122. For these reasons, I consider that if (contrary to my primary analysis), RJOL was or remains otherwise bound to make payment of the $16.5 million pursuant to the Original Instruction or the Amended Instruction, the Ralli Bros principle would have nonetheless suspended the obligation to pay. Other matters
123. Having determined that (i) on my primary analysis, RJOL is and was not obliged to make payment because no instruction has been given with which it is or was obliged to comply; and (ii) on my alternative analysis, RJOL is and was not obliged to make payment because any payment obligation was suspended under the Ralli Bros principle, I will not extend this judgment with detailed consideration of further matters raised by the parties.
124. However, I should deal briefly with two arguments on which I was addressed, in case this matter goes further.

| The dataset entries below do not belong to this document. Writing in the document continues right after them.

(** * The CHIP-8 core of [src/1.py], embedded and checked against its specification

    The Python class [Chip8] is modelled as a record and its methods as
    computations in a small monad that threads the object, the lines written
    to standard output, and the Python exception a statement may raise.
    Python integers are [Z]; Python lists are [list] with Python's indexing
    rules (negative indices count from the end, anything else out of range
    raises [IndexError]). *)

From stdpp Require Import base list strings.
From Stdlib Require Import ZArith HexadecimalZ Lia.
From Stdlib Require Import Ascii.
From Stdlib Require Strings.Byte.

Local Open Scope Z_scope.

(** ** Fragments of the Python runtime the source relies on *)

Module Py.

(** Exception classes the modelled statements can raise. *)
Inductive exception : Type :=
| IndexError          (* list index out of range *)
| FileNotFoundError.  (* open() on a missing path *)

Definition class_name (e : exception) : string :=
  match e with
  | IndexError => "IndexError"
  | FileNotFoundError => "FileNotFoundError"
  end.
(** * Balanced sampling and pair-group construction of [datasets/classification.py]

    A shallow embedding of [ClassificationDataset], [EvenSampler],
    [DomainAdaptationPairDataset], [PassDataset] and the entry points
    [pairs_get_datasets], [pairs_get_datasets_c], [office5_get_datasets]
    and [asl_get_datasets], with the statements of the specification
    settled against it and further properties of the code.

    Conventions of the embedding.
    - Python exceptions are values of [exn]; a computation returns a
      [result].
    - The calls to [torch.randperm], [random.randint] and [random.sample]
      read their outcome from a tape of recorded draws, threaded through
      the [rand] monad in program order.  A tape that is too short, or whose
      next entry is not a possible outcome of the call made, gives [NoDraw]:
      the tape does not describe a run of the program.
    - Lists are Python lists or one-dimensional tensors; list positions are
      [nat], quantities the code subtracts from or divides are [Z]. *)

From Stdlib Require Import ZArith List String Lia Permutation Bool.
From stdpp Require Import base list strings.
Import ListNotations.

Local Open Scope Z_scope.
Local Open Scope nat_scope.

(** ** Exceptions and results *)

Inductive exn : Type :=
| AssertionError (msg : string)
| IndexError
| ValueError
| ZeroDivisionError
| TypeError
| RuntimeError.

Inductive result (A : Type) : Type :=
| Ok (a : A)
| Raise (e : exn)
| NoDraw.

Arguments Ok {A} a.
Arguments Raise {A} e.
Arguments NoDraw {A}.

125. First, there is the impact of the August and September 2025 Weinstock orders (see paragraph 37 above). RJOL argues that the Ralli Bros principle applies equally to these orders, such that any payment obligation would be suspended where it would be a breach of either of these orders to make payment to Beneathco. I do not accept this. In Litasco SA v Banque El Amana SA [2025] EWHC 312 (Comm), Louise Hutton KC, sitting as a Deputy Judge of the High Court, held at [52]-[58] that the Ralli Bros principle does not apply to acts of performance in a foreign jurisdiction which are unlawful in the sense of being a breach of a foreign court order, rather than contrary to the legislation or regulation of that foreign jurisdiction. I am not persuaded that she was wrong so to conclude; on the contrary, I respectfully consider her decision was correct for the reasons she gave. I do not consider that the Ralli Bros principle, nor any similar principle of public policy, extends to court orders. The Ralli Bros principle is based upon comity (see paragraph 98(3) above). The respect given, as a matter of comity, to the sovereign acts of a state within its territory, including executive acts, does not extend equally to court decisions: see, for example, Deutsche Bank AG London Branch v Receivers Appointed by the Court [2021] UKSC 57, [2023] AC 156 at [136(3)].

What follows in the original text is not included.